Senão, vejamos. Como se sabe, a simples mora do devedor, embora constitua este na obrigação de reparar os danos causados ao credor [artigos 798.º e 804.º, n.º 1 do Código Civil], não dá, em regra, direito a que o credor resolva o contrato, a não ser que:

(i) Haja convenção das partes nesse sentido, nos termos do artigo 432.º, n.º 1, parte final, do Código Civil [cf. por exemplo, o Acórdão do Supremo Tribunal de Justiça, de 17 de Novembro de 2004, proferido no processo n.º 05B1993], possibilidade esta que não é afastada pelo regime previsto na parte III do Código dos Contratos Públicos, para os contratos administrativos [cf. entre outros, JORGE ANDRADE DA SILVA, in Código de Contratos Públicos Anotado, 2014, pp. 683];

(ii) A mora do devedor se converta em incumprimento definitivo da obrigação, por motivo imputável ao devedor (artigos 801.º e 802.º do Código Civil), sendo equiparado a incumprimento definitivo a ocorrência de qualquer das duas situações previstas no artigo 808.º do Código Civil: a) perda, pelo credor, do interesse na prestação devendo essa perda ser apreciada objectivamente (1ª parte do preceito e seu n.º 2); b) não cumprimento pelo devedor da prestação, depois de lhe ter sido fixado, pelo credor, um prazo razoável (suplementar) limite para cumprir ( 2ª parte do preceito), fixação essa conhecida por “interpelação admonitória”.

É, de resto, este o regime que, no que diz respeito aos contratos administrativos, como não poderia deixar de ser, decorre da leitura conjugada dos artigos 325.º, n.º 1 e 333.º, n.º 1, alínea a) do Código de Contratos Públicos.

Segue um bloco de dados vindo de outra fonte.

(** X13, witness: the first album fails, the second is still downloaded. *)
Lemma container_members_handled_in_order_witness :
  let st := Sim.start (Sim.with_artist "42" two_albums Sim.quiet) (Some []) in
  let run := handle_url flaky_env Sim.self "https://play.qobuz.com/artist/42" st in
  omap handled (new_events st (snd run)) = ["a1"; "a2"] /\
  elements (default ∅ (downloads_db (snd run))) = ["a2"].
Proof.
  intros st run. split.
  - refine (proj1 (container_members_handled_in_order flaky_env Sim.self
              "https://play.qobuz.com/artist/42" "artist" "42" "albums"
              {| td_album := None; td_func := Some get_artist_meta;
                 td_iterable_key := Some "albums" |}
              get_artist_meta two_albums
              [Sim.dict [("id", VStr "a1")]; Sim.dict [("id", VStr "a2")]]
              (VStr "X") "X" ["a1"; "a2"] st
              (Sim.with_artist "42" two_albums Sim.quiet)
              (Sim.with_artist "42" two_albums Sim.quiet)
              _ eq_refl eq_refl _ _ eq_refl _ _ _ _)).
    + vm_compute. reflexivity.
    + vm_compute. reflexivity.
    + vm_compute. reflexivity.
    + vm_compute. reflexivity.
    + vm_compute. reflexivity.
    + vm_compute. reflexivity.
    + intros i w e. simpl. destruct (String.eqb i "a1"); [| discriminate].
      intros [= <-]. reflexivity.
  - vm_compute. reflexivity.
Defined.

(** ** The walk of [make_m3u] *)

From Stdlib Require Import Sorted Permutation.

(** The number of directories of a tree, the top included. *)
Fixpoint tree_size (t : dirtree) : nat :=
  match t with
  | Dir _ subdirs => S (list_sum (map (fun d => tree_size (snd d)) subdirs))
  end.

(** Induction on a tree, with the property known of every sub-directory. *)
Fixpoint dirtree_forall_ind (P : dirtree -> Prop)
    (H : forall files subdirs,
           Forall (fun d => P (snd d)) subdirs -> P (Dir files subdirs))
    (t : dirtree) : P t :=
  match t with
  | Dir files subdirs =>
      H files subdirs
        ((fix go (l : list (string * dirtree))
            : Forall (fun d => P (snd d)) l :=
            match l with
            | [] => @List.Forall_nil _ _
            | d :: l' =>
                @List.Forall_cons _ _ d l' (dirtree_forall_ind P H (snd d))
                                  (go l')
            end) subdirs)
  end.

Definition name_le {A} (x y : string * A) : Prop :=
  String.leb (fst x) (fst y) = true.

Assim sendo, e evitando entrar no seio da discussão de toda dogmática que envolve o tema em questão, não há dúvidas que, para efeitos do disposto na alínea a) do n.º 1 do artigo 333.º do CCP, tal como sucede no regime do direito civil, sempre que o incumprimento definitivo decorra da perda objectiva de interesse por parte do credor, este não tem naturalmente que efectuar qualquer interpelação admonitória, para legalmente poder resolver unilateralmente o contrato, tal como decorre da parte final do n.º 1 do artigo 325.º , da primeira parte do n.º 1 e n.º 2 do artigo 808.º do Código Civil [neste sentido, entre vários outros, vide JORGE ANDRADE SILVA, in Código de Contratos Públicos Anotado, 2014, pp. 661-662].

Ponto é, claro está, que se mostre evidenciada essa perda de interesse.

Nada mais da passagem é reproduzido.